«Опоздавшего мы пустим, если он вспомнит строчку трёхстопным амфибрахием»
Чем ученики математической школы отличаются от студентов Школы-студии МХАТ, и как это влияет на преподавание литературы, рассказал в фейсбуке Глава центральной комиссии Всероссийской олимпиады и учитель Сергей Волков. «Мел» публикует его текст полностью.
В школе я обычно обучал математиков, а это, как правило, мальчики. Девочек в классе была примерно четверть. В Школе-студии МХАТ гендерный дисбаланс в обратную сторону — теперь передо мной на тридцать девочек дай бог чтоб мальчиков шесть-семь пришлось.
Впрочем, это уже не мальчики и девочки, как в школе, а юноши и девушки, кое-кто и женатый, и замужем, у кого-то уже и дети. Впрочем, это не мешает временами быть детьми и им.
Еще одно отличие: у математиков определенный склад ума при всем разнообразии подтипов. Когда взаимодействуешь с ним постоянно, привыкаешь и забываешь о каких-то других складах. А в Школе-студии склад ума неопределённый, да не всегда этот ум и сложился, да и ум ли это, иногда непонятно. Тут что-то другое, артистическое, талантливое, сплошное искусство, жизнь с пространственно-сценическим прищуром. Математики грызли ручки над листом бумаги и вертели в уме какие-то малопонятные абстракции — а эти знают на ощупь кучу конкретных материалов, постоянно что-то делают руками, рисуют, чертят, режут, клеят, строят макеты, переводят свои идеи в 3D. Не все, конечно, это касается сценографов-художников и технологов — будущие продюсеры тоже к жизненной фактуре прикасаются мало, но даже их умозрение коммуникативно и направлено на создание и организацию многосоставных и многолюдных событий.
Но что объединяет для меня и школу, и Школу-студию — это то, что я там со своей литературой как бы сбоку всего процесса, впрямую не вхожу в набор профессионально нужного.
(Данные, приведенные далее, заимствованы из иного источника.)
Lemma swap_Permutation {A} (l : list A) (i j : nat) (x y : A) :
  l !! i = Some x → l !! j = Some y → i ≠ j →
  <[j := x]> (<[i := y]> l) ≡ₚ l.
Proof.
  intros Hi Hj Hne.
  apply Permutation_inj. split; [by rewrite !length_insert|].
  exists (λ k, if decide (k = i) then j else if decide (k = j) then i else k).
  split.
  - intros a b. repeat case_decide; lia.
  - intros k. repeat case_decide; subst.
    + rewrite list_lookup_insert_ne by done.
      rewrite list_lookup_insert_eq by (by eapply lookup_lt_Some). done.
    + rewrite list_lookup_insert_eq
        by (rewrite length_insert; by eapply lookup_lt_Some).
      done.
    + by rewrite !list_lookup_insert_ne by done.
Qed.

Lemma movePageInOrder_end (pageOrder : list (option Z)) (fromIndex : nat)
    (direction : Direction) :
  direction = up ∧ fromIndex = 0%nat ∨
  direction = down ∧ S fromIndex = length pageOrder →
  movePageInOrder pageOrder fromIndex direction = pageOrder.
Proof.
  intros [[-> ->] | [-> Hlast]]; unfold movePageInOrder.
  - done.
  - destruct (Z.leb_spec (Z.of_nat (length pageOrder)) (Z.of_nat fromIndex + 1));
      [|lia].
    by rewrite orb_true_r.
Qed.

Lemma movePageInOrder_swap (pageOrder : list (option Z)) (fromIndex toIndex : nat)
    (direction : Direction) (x y : option Z) :
  match direction with
  | up => S toIndex = fromIndex
  | down => toIndex = S fromIndex
  end →
  pageOrder !! fromIndex = Some x → pageOrder !! toIndex = Some y →
  movePageInOrder pageOrder fromIndex direction
  = <[toIndex := x]> (<[fromIndex := y]> pageOrder).
Proof.
  intros Hto Hx Hy.
  pose proof (lookup_lt_Some _ _ _ Hx) as Hfrom.
  pose proof (lookup_lt_Some _ _ _ Hy) as Hlen.
  unfold movePageInOrder.
  set (target := match direction with up => _ | down => _ end).
  assert (target = Z.of_nat toIndex) as ->
    by (unfold target; destruct direction; lia).
  destruct (Z.ltb_spec (Z.of_nat toIndex) 0); [lia|].
  destruct (Z.leb_spec (Z.of_nat (length pageOrder)) (Z.of_nat toIndex)); [lia|].
  simpl. rewrite Nat2Z.id. unfold arrayGet. rewrite Hx, Hy. simpl.
  rewrite (arraySet_inside fromIndex) by done.
  by rewrite arraySet_inside by (by rewrite length_insert).
Qed.

(** X17.  Moving a page of the order up or down swaps it with its
    neighbour and leaves every other place as it is, so the result is an
    ordering of the same entries, of the same length: the dialog never
    loses a page index and never holds one twice that it did not hold twice
    before.  Moving the first page up or the last page down leaves the
    order unchanged. *)
Theorem movePageInOrder_permutes (pageOrder : list (option Z)) (fromIndex : nat)
    (direction : Direction) :
  (fromIndex < length pageOrder)%nat →
  let moved := movePageInOrder pageOrder fromIndex direction in
  moved ≡ₚ pageOrder ∧
  length moved = length pageOrder ∧
  (direction = up ∧ fromIndex = 0%nat ∨
   direction = down ∧ S fromIndex = length pageOrder → moved = pageOrder) ∧
  ∀ toIndex,
    (toIndex < length pageOrder)%nat →
    match direction with
    | up => S toIndex = fromIndex
    | down => toIndex = S fromIndex
    end →
    moved !! toIndex = pageOrder !! fromIndex ∧
    moved !! fromIndex = pageOrder !! toIndex ∧
    ∀ k, k ≠ fromIndex → k ≠ toIndex → moved !! k = pageOrder !! k.
Proof.
  intros Hfrom moved.
  assert (∀ toIndex x y,
            match direction with
            | up => S toIndex = fromIndex
            | down => toIndex = S fromIndex
            end →
            pageOrder !! fromIndex = Some x → pageOrder !! toIndex = Some y →
            moved = <[toIndex := x]> (<[fromIndex := y]> pageOrder) ∧
            toIndex ≠ fromIndex) as Hswap.
  { intros toIndex x y Hto Hx Hy. split.
    - by apply movePageInOrder_swap.
    - destruct direction; lia. }
  destruct (lookup_lt_is_Some_2 pageOrder fromIndex Hfrom) as [x Hx].
  assert (moved ≡ₚ pageOrder) as Hperm.
  { destruct direction.
    - destruct fromIndex as [|toIndex].
      + unfold moved. rewrite movePageInOrder_end; [done | by left].
      + destruct (lookup_lt_is_Some_2 pageOrder toIndex) as [y Hy]; [lia|].
        destruct (Hswap toIndex x y eq_refl Hx Hy) as [-> Hne].
        by apply swap_Permutation.
    - destruct (decide (S fromIndex = length pageOrder)) as [Hlast|Hlast].
      + unfold moved. rewrite movePageInOrder_end; [done | by right].
      + destruct (lookup_lt_is_Some_2 pageOrder (S fromIndex)) as [y Hy]; [lia|].
        destruct (Hswap (S fromIndex) x y eq_refl Hx Hy) as [-> Hne].
        by apply swap_Permutation. }
  split; [exact Hperm|]. split; [by rewrite Hperm|]. split.
  - apply movePageInOrder_end.
  - intros toIndex Hlen Hto.
    destruct (lookup_lt_is_Some_2 pageOrder toIndex Hlen) as [y Hy].
    destruct (Hswap toIndex x y Hto Hx Hy) as [-> Hne].
    rewrite Hx, Hy. split; [|split].
    + apply list_lookup_insert_eq. by rewrite length_insert.
    + rewrite list_lookup_insert_ne by done. by apply list_lookup_insert_eq.
    + intros k Hk1 Hk2. by rewrite !list_lookup_insert_ne by done.
Qed.

Lemma movePageInOrder_permutes_witness :
  movePageInOrder [Some 0; Some 1; Some 2] 2 up = [Some 0; Some 2; Some 1] ∧
  movePageInOrder [Some 0; Some 1; Some 2] 2 up ≡ₚ [Some 0; Some 1; Some 2] ∧
  movePageInOrder [Some 0; Some 1; Some 2] 2 down = [Some 0; Some 1; Some 2].
Proof.
  split; [reflexivity|]. split.
  - destruct (movePageInOrder_permutes [Some 0; Some 1; Some 2] 2 up)
      as [Hperm _]; [simpl; lia | exact Hperm].
  - destruct (movePageInOrder_permutes [Some 0; Some 1; Some 2] 2 down)
      as (_ & _ & Hend & _); [simpl; lia|].
    apply Hend. right. split; reflexivity.
Defined.

(** ** Escaping plain text *)

Lemma append_cons (x : Ascii.ascii) (a b : string) :
  String x a +:+ b = String x (a +:+ b).
Proof. reflexivity. Qed.

Lemma append_assoc (a b c : string) : (a +:+ b) +:+ c = a +:+ (b +:+ c).
Proof.
  induction a as [|x a IH]; [done|].
  by rewrite !append_cons, IH.
Qed.

Lemma replaceAll_hit c rep s :
  replaceAll c rep (String c s) = rep +:+ replaceAll c rep s.
Proof. simpl. by rewrite Ascii.eqb_refl. Qed.

Lemma replaceAll_miss c rep a s :
  a ≠ c → replaceAll c rep (String a s) = String a (replaceAll c rep s).
Proof. intros Hne. simpl. by destruct (Ascii.eqb_spec a c). Qed.

Lemma replaceAll_app c rep a b :
  replaceAll c rep (a +:+ b) = replaceAll c rep a +:+ replaceAll c rep b.
Proof.
  induction a as [|x a IH]; [done|].
  rewrite append_cons. simpl.
  destruct (Ascii.eqb x c); rewrite IH; [|done].
  by rewrite append_assoc.
Qed.

Lemma escaped_cons c text :
  escaped (String c text) = escapeChar c +:+ escaped text.
Proof.
  unfold escaped, escapeChar.
  destruct (Ascii.eqb_spec c "&") as [->|Hamp].
  { rewrite replaceAll_hit, !replaceAll_app. done. }
  rewrite (replaceAll_miss "&") by done.
  destruct (Ascii.eqb_spec c "<") as [->|Hlt].
  { rewrite replaceAll_hit, !replaceAll_app. done. }
  rewrite (replaceAll_miss "<") by done.
  destruct (Ascii.eqb_spec c ">") as [->|Hgt].
  { by rewrite replaceAll_hit. }
  by rewrite (replaceAll_miss ">") by done.
Qed.

Lemma chars_app a b : chars (a +:+ b) = chars a ++ chars b.
Proof.
  unfold chars. induction a as [|x a IH]; [done|].
  rewrite append_cons. simpl. by rewrite IH.
Qed.

Ltac no_such_char :=
  unfold chars; simpl; split;
  repeat (apply not_elem_of_cons; split; [discriminate|]);
  apply not_elem_of_nil.

Lemma escapeChar_no_markup c :
  ("<"%char ∉ chars (escapeChar c)) ∧ (">"%char ∉ chars (escapeChar c)).
Proof.
  unfold escapeChar.
  destruct (Ascii.eqb_spec c "&"); [no_such_char|].
  destruct (Ascii.eqb_spec c "<"); [no_such_char|].
  destruct (Ascii.eqb_spec c ">"); [no_such_char|].
  unfold chars. simpl.
  split; intros H; apply list_elem_of_singleton in H; congruence.
Qed.

(** X18.  Whatever the text file holds, the escaped text has no [<] and no
    [>] in it: nothing of the file can open or close a tag in the markup
    that is rendered. *)
Theorem escaped_has_no_markup (text : string) :
  ("<"%char ∉ chars (escaped text)) ∧ (">"%char ∉ chars (escaped text)).
Proof.
  induction text as [|c text [IHlt IHgt]]; [split; apply not_elem_of_nil|].
  rewrite escaped_cons, chars_app, !not_elem_of_app.
  destruct (escapeChar_no_markup c) as [Hlt Hgt]. done.
Qed.

Lemma escapeChar_nonempty c : ∃ a rest, escapeChar c = String a rest.
Proof. unfold escapeChar. repeat case_match; eauto. Qed.

Lemma escapeChar_inj c1 c2 e1 e2 :
  escapeChar c1 +:+ e1 = escapeChar c2 +:+ e2 → c1 = c2 ∧ e1 = e2.
Proof.
  unfold escapeChar.
  destruct (Ascii.eqb_spec c1 "&") as [->|?], (Ascii.eqb_spec c2 "&") as [->|?];
    [|destruct (Ascii.eqb_spec c2 "<") as [->|?];
       [|destruct (Ascii.eqb_spec c2 ">") as [->|?]]
     |destruct (Ascii.eqb_spec c1 "<") as [->|?];
       [|destruct (Ascii.eqb_spec c1 ">") as [->|?]]
     |destruct (Ascii.eqb_spec c1 "<") as [->|?], (Ascii.eqb_spec c2 "<") as [->|?];
       [|destruct (Ascii.eqb_spec c2 ">") as [->|?]
        |destruct (Ascii.eqb_spec c1 ">") as [->|?]
        |destruct (Ascii.eqb_spec c1 ">") as [->|?], (Ascii.eqb_spec c2 ">") as [->|?]]];
    rewrite ?append_cons; intros Heq; simplify_eq; done.
Qed.

Lemma escaped_inj (text1 text2 : string) :
  escaped text1 = escaped text2 → text1 = text2.
Proof.
  revert text2. induction text1 as [|c1 text1 IH]; intros [|c2 text2] Heq.
  - done.
  - rewrite escaped_cons in Heq.
    destruct (escapeChar_nonempty c2) as (a & rest & Hc). rewrite Hc in Heq. done.
  - rewrite escaped_cons in Heq.
    destruct (escapeChar_nonempty c1) as (a & rest & Hc). rewrite Hc in Heq. done.
  - rewrite !escaped_cons in Heq.
    apply escapeChar_inj in Heq as [-> Heq]. f_equal. by apply IH.
Qed.

(** X19.  Escaping loses nothing: two different texts never have the same
    escaped text, so a file that already spells an entity is not mistaken
    for the character the entity stands for. *)
Theorem escaped_injective (text1 text2 : string) :
  text1 ≠ text2 → escaped text1 ≠ escaped text2.
Proof. intros Hne Heq. by apply Hne, escaped_inj. Qed.

Lemma escaped_injective_witness :
  escaped "<" = "&lt;" ∧ escaped "&lt;" = "&amp;lt;" ∧
  escaped "<" ≠ escaped "&lt;".
Proof.
  split; [reflexivity|]. split; [reflexivity|].
  apply (escaped_injective "<" "&lt;"). discriminate.
Defined.

Lemma split_nonempty sep s : split sep s ≠ [].
Proof.
  destruct s as [|a s]; simpl; [done|].
  destruct (Ascii.eqb a sep); [done|]. by destruct (split sep s).
Qed.

Lemma split_length_hit sep s :
  length (split sep (String sep s)) = S (length (split sep s)).
Proof. simpl. by rewrite Ascii.eqb_refl. Qed.

Lemma split_length_miss sep a s :
  a ≠ sep → length (split sep (String a s)) = length (split sep s).
Proof.
  intros Hne. simpl. destruct (Ascii.eqb_spec a sep); [done|].
  pose proof (split_nonempty sep s). by destruct (split sep s).
Qed.

Lemma split_length_escapeChar c s :
  length (split newline (escapeChar c +:+ s))
  = ((if decide (c = newline) then 1 else 0) + length (split newline s))%nat.
Proof.
  unfold escapeChar.
  destruct (Ascii.eqb_spec c "&") as [->|?];
    [|destruct (Ascii.eqb_spec c "<") as [->|?];
       [|destruct (Ascii.eqb_spec c ">") as [->|?]]];
    rewrite ?append_cons;
    try (rewrite decide_False by discriminate;
         repeat (rewrite split_length_miss by discriminate); done).
  destruct (decide (c = newline)) as [->|Hne].
  - by rewrite split_length_hit.
  - by rewrite split_length_miss.
Qed.

(** X21.  Without [mono], the text becomes one paragraph for each of its
    lines: one more paragraph than it has line feeds, escaping neither adds
    a line nor joins two. *)
Theorem one_paragraph_per_line (text : string) :
  length (split newline (escaped text))
  = S (length (filter (λ c, c = newline) (chars text))).
Proof.
  induction text as [|c text IH]; [done|].
  rewrite escaped_cons, split_length_escapeChar, IH.
  unfold chars. simpl. rewrite filter_cons.
  destruct (decide (c = newline)); simpl; lia.
Qed.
Это тонизирует, потому что заставляет постоянно искать способы повысить или создать хоть какую-то мотивацию у тех, кто оказался программой обречен на регулярные встречи с моим предметом. Это дает возможность делать зигзаги и маневрировать, чем-то жертвовать, а на что-то смотреть под непривычным углом зрения — и в общем-то дразнить каким-то странным способом существования, в котором нет жесткой предопределенности, в котором можно не спешить к результату, потому что неизвестно, что это, в котором много импровизации, умирающей тут же и невоспроизводимой.
Кто знал вчера, что я буду читать Северянина — в нос и грассируя, на манер Вертинского? Кто мог предположить, что опоздавшего мы пустим, если только он вспомнит какую-нибудь строчку трехстопным амфибрахием? Как мне было догадаться, что девушки сегодня поддержат Пушкина, сказавшего, что мужчина любит «горестно и трудно, а сердце женское — шутя» — «Да-да, всё так и есть» — а не разотрут его в пыль за сексизм, поиск которого сейчас вдруг вошел в такой тренд? Почему неожиданно становится жгуче интересен разговор не только о пробуждающих страсть красавицах Земфире и Марине Мнишек, но и об общем и одновременно несхожем пуанте в композиции «Цыган» и «Бориса Годунова» — а именно в удвоении ситуаций, в повторе одного и того же? А как выглядят мамлына с жаваругой, какой формы губы бобэоби и брови пиээо? Почему старый лесной вятский дед из моей фольклорной юности называл вредного козла ваньтер скот и как это связано с Овидием — и зачем вспомнилось мне сегодня? Чем стихотворение Георгия Иванова «Синеватое облако» цепляет слушателей сильнее всех остальных стихов серебряного века, прочитанных мною на занятии? И зачем, ну зачем я пытаюсь показать, как загибают рукоять на столовом ноже, как крахмальные груди раскрашивают под панцирь? Я не знаю.
Сейчас меня прибило к театральному и взрослому берегу — а там все немножко сумасшедшие и уже совершеннолетние, поэтому самому сходить с ума чуть проще. Не знаю, вернусь ли когда к несовершеннолетним математикам — сейчас посмотрел на школьную институцию со стороны и не могу сказать, чтоб увиденное вдохновило — но если вернусь, то не излеченным и благоразумным, совсем наоборот.
А правда же, у алжирского дея под носом таки шишка?